GDP is fucked
Holy shit, the US economy is totally fucked up ass right now! First-quarter GDP crawled at a pathetic 0.3% rate, the worst showing since 2022 and a dramatic nosedive from last quarter's 2.4%. Trump's chaotic tariff bullshit with China has businesses and consumers freaking the fuck out. Most economists think this reckless trade war crap will send inflation through the damn roof and might trigger a full-blown recession. The administration's wild-ass attempt to reshape global trade is creating economic uncertainty that's scaring the hell out of Americans everywhere.
Ukraine is our bitch now
Holy fcking assballs! Ukraine’s about to sign away its goddamn natural resources to the US in some backroom deal on Wednesday. Economy Minister Svyrydenko is flying to America to hand over the keys to Ukraine’s mineral treasure chest. This batshit crazy arrangement has been brewing since Trump’s ass returned to the White House in January. That mofo is framing it as Ukraine “paying back” for invasion aid like some mafia loan shark. The administration won’t reveal what’s in this face down ass-up contract, but Ukraine’s PM claims it won’t include past assistance. What a goddamn resource grab disguised as diplomacy while Ukraine’s fighting for its very existence!

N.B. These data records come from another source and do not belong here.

(* ===== verification/SperfProps.v ===== *)
(** * The profile of system calls is right

    [sperf_profiles]: after any lines of strace the list is well linked, sorted by
    time, has one node for each system call named, whose time is the sum of the
    times of its calls in the order they came. *)
From S2P Require Import Prelude DList Insertion KStdio Sperf.
From Stdlib Require Import Ascii.
From Stdlib Require Import SpecFloat.
From Stdlib Require Import Sorting.Sorted.

(** ** Times: floating-point numbers that are neither negative nor NaN *)

Definition time_ok (d : double) : Prop :=
  match d with S754_zero s | S754_infinity s | S754_finite s _ _ => s = false | S754_nan => False end.

Lemma dge_total a b : time_ok a → time_ok b → dge a b = false → dge b a = true.
Proof.
  unfold dge, SFleb. destruct a as [[]|[]| |[] m e], b as [[]|[]| |[] m' e']; try done. cbn.
  rewrite (Z.compare_antisym e' e). destruct (Z.compare e' e); cbn; try done.
  change (Pos.compare_cont Eq m' m) with (Pos.compare m' m). change (Pos.compare_cont Eq m m') with (Pos.compare m m').
  rewrite (Pos.compare_antisym m' m). by destruct (Pos.compare m' m).
Qed.

Lemma dge_trans a b c : dge a b = true → dge b c = true → dge a c = true.
Proof.
  unfold dge, SFleb. destruct a as [[]|[]| |[] m e], b as [[]|[]| |[] m' e'], c as [[]|[]| |[] m2 e2]; try done; cbn;
  change (Pos.compare_cont Eq) with Pos.compare;
  destruct (Z.compare_spec e' e), (Z.compare_spec e2 e'), (Z.compare_spec e2 e); try done; try lia;
  subst; destruct (Pos.compare_spec m' m), (Pos.compare_spec m2 m'), (Pos.compare_spec m2 m); cbn; try done; lia.
Qed.

(** Shifts and roundings of a non-negative mantissa stay non-negative. *)
Lemma shr_1_nonneg mrs : (0 ≤ shr_m mrs)%Z → (0 ≤ shr_m (shr_1 mrs))%Z.
Proof. destruct mrs as [[|[]|] r s]; cbn; lia. Qed.

Lemma iter_shr_nonneg p : ∀ mrs, (0 ≤ shr_m mrs)%Z → (0 ≤ shr_m (iter_pos shr_1 p mrs))%Z.
Proof. induction p; cbn; auto using shr_1_nonneg. Qed.

Lemma shr_fexp_nonneg m e l : (0 ≤ m)%Z → (0 ≤ shr_m (shr_fexp 53 1024 m e l).1)%Z.
Proof.
  intros Hm. assert (0 ≤ shr_m (shr_record_of_loc m l))%Z by (destruct l as [|[]]; done).
  unfold shr_fexp, shr. destruct (fexp 53 1024 (Zdigits2 m + e) - e)%Z; [done|by apply iter_shr_nonneg|done].
Qed.

Lemma round_even_nonneg m l : (0 ≤ m)%Z → (0 ≤ round_nearest_even m l)%Z.
Proof. intros Hm. destruct l as [|[]]; cbn; try lia. destruct (Z.even m); lia. Qed.

Lemma round_aux_ok m e l : (0 ≤ m)%Z → time_ok (binary_round_aux 53 1024 false m e l).
Proof.
  intros Hm. unfold binary_round_aux. pose proof (shr_fexp_nonneg m e l Hm) as H1.
  destruct (shr_fexp 53 1024 m e l) as [mrs e1]. cbn [fst] in H1.
  pose proof (shr_fexp_nonneg _ e1 loc_Exact (round_even_nonneg _ (loc_of_shr_record mrs) H1)) as H2.
  destruct (shr_fexp 53 1024 (round_nearest_even (shr_m mrs) (loc_of_shr_record mrs)) e1 loc_Exact) as [mrs2 e2].
  cbn [fst] in H2. destruct (shr_m mrs2); [done| |lia]. by case_match.
Qed.

Lemma round_ok m e : time_ok (binary_round 53 1024 false m e).
Proof. unfold binary_round. destruct (shl_align _ _ _) as [mz ez]. by apply round_aux_ok. Qed.

Lemma dadd_ok a b : time_ok a → time_ok b → time_ok (dadd a b).
Proof.
  destruct a as [[]|[]| |[] m e], b as [[]|[]| |[] m' e']; try done. intros _ _. unfold dadd. cbn -[binary_normalize].
  unfold binary_normalize. cbn -[binary_round]. apply round_ok.
Qed.

Lemma ddiv_ok m m' : time_ok (ddiv (S754_finite false m 0) (S754_finite false m' 0)).
Proof.
  unfold ddiv, SFdiv. destruct (SFdiv_core_binary _ _ _ _ _ _) as [[q e] l] eqn:Hd. cbn [xorb].
  apply round_aux_ok. unfold SFdiv_core_binary in Hd.
  set (s := (0 - 0 - _)%Z) in Hd. set (x := match s with Z0 => _ | _ => _ end) in Hd.
  assert (Hx : (0 ≤ x)%Z).
  { unfold x. destruct s; [lia|apply Z.shiftl_nonneg; lia|lia]. }
  clearbody x s. pose proof (Z_div_mod x (Zpos m') ltac:(lia)) as Hdm.
  destruct (Z.div_eucl x (Zpos m')) as [q' r]. injection Hd as <- _ _. nia.
Qed.

Lemma strtod_ok l d : strtod l = Some d → time_ok d.
Proof.
  unfold strtod. destruct (scan_digits l 0 0) as [[v n] r].
  destruct (match r with [] => _ | _ :: _ => _ end) as [[v' k] r']. case_decide; [done|].
  destruct v'; intros [= <-]; [done|apply ddiv_ok|done].
Qed.

(** ** Nodes and the list they form *)

Definition nxt (s : sperf) (p : ptr) : option ptr := node_at s p ≫= next.
Definition prv (s : sperf) (p : ptr) : option ptr := node_at s p ≫= prev.
Notation HEAD := (Special 0).
Notation TAIL := (Special 1).

Record chain (l : list ptr) (s : sperf) : Prop := {
  ch_head : lhead s = Some HEAD;
  ch_tail : ltail s = Some TAIL;
  ch_pool : length (pool s) = POOL_SIZE;
  ch_special : length (special s) = 2;
  ch_link : linked (nxt s) (prv s) (HEAD :: l ++ [TAIL]);
  ch_nodes : Forall (λ p, ∃ i, p = Pool i ∧ i < POOL_SIZE) l;
  ch_nodup : NoDup l;
}.

Section list.
Implicit Types (s : sperf) (p q : ptr) (l : list ptr).

Lemma chain_full l s : chain l s → NoDup (HEAD :: l ++ [TAIL]).
Proof.
  intros [_ _ _ _ _ Hn Hd]. rewrite Forall_forall in Hn.
  assert (∀ i, Special i ∉ l) as Hs by (intros i Hi; by destruct (Hn _ Hi) as (? & ? & _)).
  apply NoDup_cons. split.
  - rewrite not_elem_of_app. split; [apply Hs|]. by intros ?%list_elem_of_singleton.
  - apply NoDup_app. split; [done|]. split; [|apply NoDup_singleton].
    intros p Hp ->%list_elem_of_singleton. by eapply Hs.
Qed.

Lemma chain_node l s p : chain l s → p ∈ HEAD :: l ++ [TAIL] → is_Some (node_at s p).
Proof.
  intros [_ _ Hp Hs _ Hn _]. rewrite Forall_forall in Hn.
  intros [->|[Hin| ->%list_elem_of_singleton]%elem_of_app]%elem_of_cons.
  - apply lookup_lt_is_Some_2. lia.
  - destruct (Hn _ Hin) as (i & -> & Hi). apply lookup_lt_is_Some_2. lia.
  - apply lookup_lt_is_Some_2. lia.
Qed.

Lemma node_at_put s p n q :
  is_Some (node_at s p) → node_at (put_node p n s) q = if decide (q = p) then Some n else node_at s q.
Proof.
  intros [m Hm]. destruct p as [i|i], q as [j|j]; cbn in *.
  - case_decide as Hij; [injection Hij as ->; apply list_lookup_insert_eq; by eapply lookup_lt_Some|].
    apply list_lookup_insert_ne. congruence.
  - by rewrite decide_False.
  - by rewrite decide_False.
  - case_decide as Hij; [injection Hij as ->; apply list_lookup_insert_eq; by eapply lookup_lt_Some|].
    apply list_lookup_insert_ne. congruence.
Qed.
(* ===== verification/FrecovDisk.v ===== *)
(** * The recovery of files: a volume and what is written out

    Entries written by the rules of long names scan to their files, and on a
    formatted volume whose directories chain from file to file the program
    writes out exactly the files listed ([frecov_recovers]). *)
From S2P Require Import Prelude Bytes Frecov FrecovProps.

#[local] Opaque SECTORS deep_fuel.

(** ** Directories *)

(** Slots that list some files, among slots that carry no long name. *)
Inductive listing (ss : Z) : list (list Z) → list found → Prop :=
  | listing_nil : listing ss [] []
  | listing_dull sl sls fs : long_slot sl = false → listing ss sls fs → listing ss (sl :: sls) fs
  | listing_file longs sl sls f fs :
      longs ≠ [] → length longs ≤ ROWS → Forall (λ l, long_slot l = true) longs → long_slot sl = false →
      fname f = concat (reverse (part_of <$> longs)) → length (fname f) < NAME_SIZE →
      fpos f = (unle (field 20 2 sl) * 2 ^ 16 + unle (field 26 2 sl))%Z → fsize f = unle (field 28 4 sl) →
      fnext f = (fpos f + fsize f `div` ss + 1)%Z → (0 ≤ fpos f)%Z → (0 ≤ fsize f < 2 ^ 31)%Z → (fnext f ≤ 0xffff)%Z →
      listing ss sls fs → listing ss (longs ++ sl :: sls) (f :: fs).

Section listing.
Context (ss : Z) (Hss : (0 < ss)%Z).

Lemma scan_longs longs : ∀ fs parts, Forall (λ l, long_slot l = true) longs →
  scan ss longs (fs, parts) = (fs, parts ++ (part_of <$> longs)).
Proof.
  induction longs as [|l longs IH]; intros fs parts Hl; [by rewrite app_nil_r|]. apply Forall_cons in Hl as [H1 Hl].
  unfold scan. cbn [foldl scan_slot]. rewrite H1. fold (scan ss longs (fs, parts ++ [part_of l])). rewrite IH by done. cbn.
  by rewrite <-(assoc_L (++)).
Qed.
Lemma select_run s r rs j : base s → rands s = r :: rs → designates s r j → select_co s = Ret (Z.of_nat j, set_rands rs s).
Proof.
  intros Hb Hr Hj.
  assert (Hw : wpe (λ e, e = OutOfFuel ∧ rands s = []) select_co (λ m s', m = Z.of_nat j ∧ s' = set_rands rs s) s).
  { unfold wpe. pose proof (wpe_select (λ e, e = OutOfFuel) s (λ m s', m = Z.of_nat j ∧ s' = set_rands rs s) Hb eq_refl) as Hs. unfold wpe in Hs.
    destruct (select_co s) as [[m s']|e] eqn:Hrun.
    - apply Hs. intros r' rs' j' c Hr' Hj' Hc Hlt Hrank. rewrite Hr in Hr'. injection Hr' as <- <-. split; [|done]. f_equal.
      eapply designated_inj; [|exact Hj]. split_and!; [done|by exists c|done].
    - exfalso. revert Hrun. unfold select_co, rand, mbind, M_bind, get. rewrite Hr. cbn. rewrite decide_False.
      + rewrite bool_decide_true; [done|]. pose proof (b_cnt _ Hb). rewrite (b_len _ Hb). lia.
      + destruct (b_main _ Hb) as (c0 & Hc0 & Hc0r). pose proof (active_pos _ _ _ Hc0 Hc0r). rewrite (b_act _ Hb). lia. }
  unfold wpe in Hw. destruct (select_co s) as [[m s']|e]; [by destruct Hw as [-> ->]|]. destruct Hw as [_ Hw]. congruence.
Qed.

Lemma designates_ex s r rs : base s → rands s = r :: rs → ∃ j, designates s r j.
Proof.
  intros Hb Hr. pose proof (b_rands _ Hb) as Hrs. rewrite Hr in Hrs. apply Forall_cons in Hrs as [Hr0 _].
  destruct (b_main _ Hb) as (c0 & Hc0 & Hc0r). pose proof (active_pos _ _ _ Hc0 Hc0r). pose proof (b_act _ Hb) as Ha.
  destruct (select_loop_spec (co_rtns s) 0 (Z.rem r (act_cnt s))) as (j & c & _ & Hj & Hc & Hrank); [rewrite <-Ha; apply Z.rem_bound_pos; lia|].
  exists j. split; [by eapply running_below|]. split; [by exists c|done].
Qed.

Lemma pick_step s r rs j fuel : base s → rands s = r :: rs → designates s r j →
  pick (S fuel) s = if decide (Z.of_nat j = current s) then pick fuel (set_rands rs s) else Ret (Z.of_nat j, set_rands rs s).
Proof.
  intros Hb Hr Hj. cbn [pick]. rewrite (bind_run _ _ _ _ _ (select_run s r rs j Hb Hr Hj)).
  pose proof (b_cur _ Hb) as Hc. pose proof (b_cnt _ Hb) as Hcn.
  destruct (lookup_lt_is_Some_2 (co_rtns s) (Z.to_nat (current s))) as [d Hd]; [rewrite (b_len _ Hb); lia|].
  pose proof (b_id _ Hb _ _ Hd ltac:(lia)) as Hid.
  assert (Hco : the_co (current s) (set_rands rs s) = Ret (d, set_rands rs s)).
  { unfold the_co, mbind, M_bind, get. cbn [co_rtns set_rands]. unfold aget. rewrite decide_True by lia. by rewrite Hd. }
  rewrite (bind_run get _ _ (set_rands rs s) (set_rands rs s) eq_refl). cbn [current set_rands].
  rewrite (bind_run _ _ _ _ _ Hco). rewrite Hid, Z2Nat.id by lia. by case_decide.
Qed.

Lemma base_rands s r rs : base s → rands s = r :: rs → base (set_rands rs s).
Proof. intros [] Hr. split; try done. cbn. rewrite Hr in b_rands0. by apply Forall_cons in b_rands0 as [_ ?]. Qed.

(** C39. The choice of a switch ends as soon as [rand] gives a number that designates
    another running coroutine than the current one: the numbers before it designate
    the current one, and the choice is the running coroutine whose rank among the
    running ones is that number modulo their count. *)
Theorem pick_chooses s r j : base s → r ∈ rands s → designates s r j → Z.of_nat j ≠ current s →
  ∃ used r' rest j', rands s = used ++ r' :: rest ∧
    Forall (λ x, ∃ k, designates s x k ∧ Z.of_nat k = current s) used ∧
    designates s r' j' ∧ Z.of_nat j' ≠ current s ∧
    pick (S (length (rands s))) s = Ret (Z.of_nat j', set_rands rest s).
Proof.
  intros Hb Hin Hj Hne. remember (rands s) as l eqn:Hl. generalize (S (length l)) as fuel, (Nat.lt_succ_diag_r (length l)). intros fuel.
  revert s fuel Hb Hj Hne Hl. induction l as [|x l IH]; intros s fuel Hb Hj Hne Hl Hfuel; [by apply not_elem_of_nil in Hin|].
  destruct fuel as [|fuel]; [cbn in Hfuel; lia|]. symmetry in Hl.
  destruct (designates_ex s x l Hb Hl) as [k Hk]. rewrite (pick_step s x l k) by done.
  destruct (decide (Z.of_nat k = current s)) as [Hkc|Hkc].
  - apply elem_of_cons in Hin as [->|Hin]; [exfalso; by rewrite (designated_inj s x j k Hj Hk) in Hne|].
    destruct (IH Hin (set_rands l s) fuel) as (used & r' & rest & j' & Heq & Hu & Hd & Hn & Hrun);
      [by eapply base_rands|exact Hj|exact Hne|done|cbn in Hfuel; lia|].
    exists (x :: used), r', rest, j'. split_and!; [by rewrite Heq| |exact Hd|exact Hn|exact Hrun].
    constructor; [by exists k|exact Hu].
  - exists [], x, l, k. by split_and!.
Qed.

(** C38. Every library call keeps the coroutines sound: from [co_init] on, whatever
    calls the stacks make (only main starting coroutines), the count of active
    coroutines is the number of running ones, each suspended one's buffer holds the
    call it is in, and the one that runs is the current one unless it is main after
    an end.  A call stops only when there is no 129th place, when the numbers of
    [rand] end, or at a jump into a call of main that has returned. *)
Theorem coroutines_sound rs s0 ops s o :
  Forall (λ r, 0 ≤ r)%Z rs → co_init (boot_libco rs) = Ret (tt, s0) → steps s0 ops s → usable s o →
  sound s ∧ match do_op o s with Ret (_, s') => sound s' | Err e => call_fault s o e end.
Proof.
  intros Hrs Hinit Hsteps Ho. destruct (boot_sound rs Hrs) as (s1 & Hrun & Hs1). rewrite Hrun in Hinit. injection Hinit as <-.
  pose proof (steps_sound _ _ _ Hsteps Hs1) as Hs. split; [done|].
  pose proof (wpe_do_op s o Hs Ho) as Hw. unfold wpe in Hw. by destruct (do_op o s) as [[[] s']|e].
Qed.

(** A second wait loses main: when main runs after a coroutine ended, so that
    [current] is still that coroutine, and waits for one that still runs, then
    whatever calls follow, main never runs again. *)
Theorem second_wait_lost s thd t ops s' :
  sound s → executor s = 0 → current s ≠ 0%Z → co_rtns s !! thd = Some t → state t = RUNNING →
  steps s (Wait thd :: ops) s' → executor s' ≠ 0.
Proof.
  intros Hs He Hcur Ht Htr Hsteps. inversion Hsteps as [|? ? ? s1 ? Ho Hrun Hrest]; subst.
  assert (Hl : lost s1) by (eapply (wait_lost s thd s1 t); [done|done|done|done|done|exact Ho|exact Hrun]).
  by destruct (lost_steps _ _ _ Hrest Hl) as (_ & ? & _).
Qed.

(** ** An example: two coroutines that yield, and main waits for both *)

Definition demo_rands : list Z := [0; 0; 1; 1; 1; 4; 5]%Z.
Definition demo_ops : list op := [Start; Yield; Start; Yield; Wait 1; Finish].
Definition demo_init : libco := state_of (boot_libco []) (co_init (boot_libco demo_rands)).
Definition demo_state : libco := state_of (boot_libco []) (for_each demo_ops do_op demo_init).
(* ===== verification/Crepl.v ===== *)
(** * The C read-eval-print loop (crepl/crepl.c)

    A line that begins with [int] is a definition: it is compiled alone and, when
    the compiler has nothing to say, kept in a file; any other line is an expression,
    compiled after the definitions kept so far and evaluated.  The files are their
    contents; descriptors are counted, since the reading end of a pipe is never
    closed.  Parameters: the limit on descriptors, the calls that the system
    refuses for other reasons, what the compiler, run as another process, says, and
    what comes of loading and running the code it makes. *)
From S2P Require Import Prelude KStdio.
From Stdlib Require Import Ascii.

(** What appears on the screen. *)
Inductive message :=
  Banner | Prompt | DefinitionError | CompileError | LoadError | Added (text : list ascii)
  | Output (text : list ascii) | Answer (text : list ascii) (v : Z) | Exit.
#[export] Instance message_eq_dec : EqDecision message.
Proof. solve_decision. Defined.

(** How the process ends; [Hung]: it does not. *)
Inductive ending := Exited (code : Z) | Killed (signal : Z) | Hung.

(** The code of an expression prints, then returns, calls [exit], is killed or runs
    for ever; a library may fail to load, or lack the function. *)
Inductive finish := Returns (v : Z) | Ends (e : ending).
Inductive library := NotLoaded | NoSymbol | Loaded (prints : list ascii) (f : finish).

(** The calls of the system that the program checks. *)
Inductive call := OpenExev | OpenFunc | OpenTest | Pipe.

Record crepl := CreplState {
  exev_file : list ascii; func_file : list ascii; test_file : list ascii;
  fds : nat; (* descriptors in use *)
  turn : nat; (* lines read *)
  out : list message
}.
Definition set_exev v s := CreplState v (func_file s) (test_file s) (fds s) (turn s) (out s).
Definition set_func v s := CreplState (exev_file s) v (test_file s) (fds s) (turn s) (out s).
Definition set_test v s := CreplState (exev_file s) (func_file s) v (fds s) (turn s) (out s).
Definition set_fds v s := CreplState (exev_file s) (func_file s) (test_file s) v (turn s) (out s).
Definition set_turn v s := CreplState (exev_file s) (func_file s) (test_file s) (fds s) v (out s).
Definition say (m : message) : M crepl unit :=
  modify (λ s, CreplState (exev_file s) (func_file s) (test_file s) (fds s) (turn s) (out s ++ [m])).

Trump's 100-Day Dumpster Fire: A Sensory Nightmare
The Stench of Self-Congratulation: Donny McStinker paraded his "immigration crackdown" like a rotting carcass at his Michigan rally, the putrid smell of xenophobia wafting through the crowd as he boasted about his "signature achievement" while salivating over "retribution" against enemies.
The Bitter Taste of Bullshit: Trump McShitface's claims about lowering the trade deficit turned to ash on his tongue when confronted with Census Bureau data showing a massive 9.6% JUMP to $162 billion in March—the acrid flavor of his lies burning the nostrils of anyone paying attention.
The Deafening Silence of Evidence: When pressed about DOJ referrals for his claims of "fraud," his voice dropped to a whisper, the hollow emptiness of his accusations echoing in the void where proof should be.
The Blinding Flash of Hypocrisy: His defense of Hegseth's sensitive information breaches scorched viewers' eyes while he simultaneously screamed about security concerns elsewhere.
The Rough Texture of Autocracy: His calloused dismissal of due process for immigrants scraped against the skin of constitutional rights, leaving raw, bleeding wounds on judicial norms as he declared immigrants "get whatever my lawyers say."
Donny McCrappy's 100-Day Nosedive: Republican Ass-Clenching Begins
The stink of failure is clinging to Trumpy McShitpants like week-old fish as his poll numbers plummet during his first 100 days. Republican operatives are starting to sweat through their Brooks Brothers shirts, their eyes darting nervously toward the midterms while pretending everything's just fucking peachy in public.
Let's be crystal clear: Republicans hitched their wagons to this bloated gasbag hoping he'd deliver economic nirvana. Instead, they're watching him take a sledgehammer to the very economy he promised to resurrect. The bitter taste of betrayal is spreading through moderate voters' mouths like cheap whiskey as his restrictive trade policies and tariff tantrums trigger economic tremors that rattle their wallets.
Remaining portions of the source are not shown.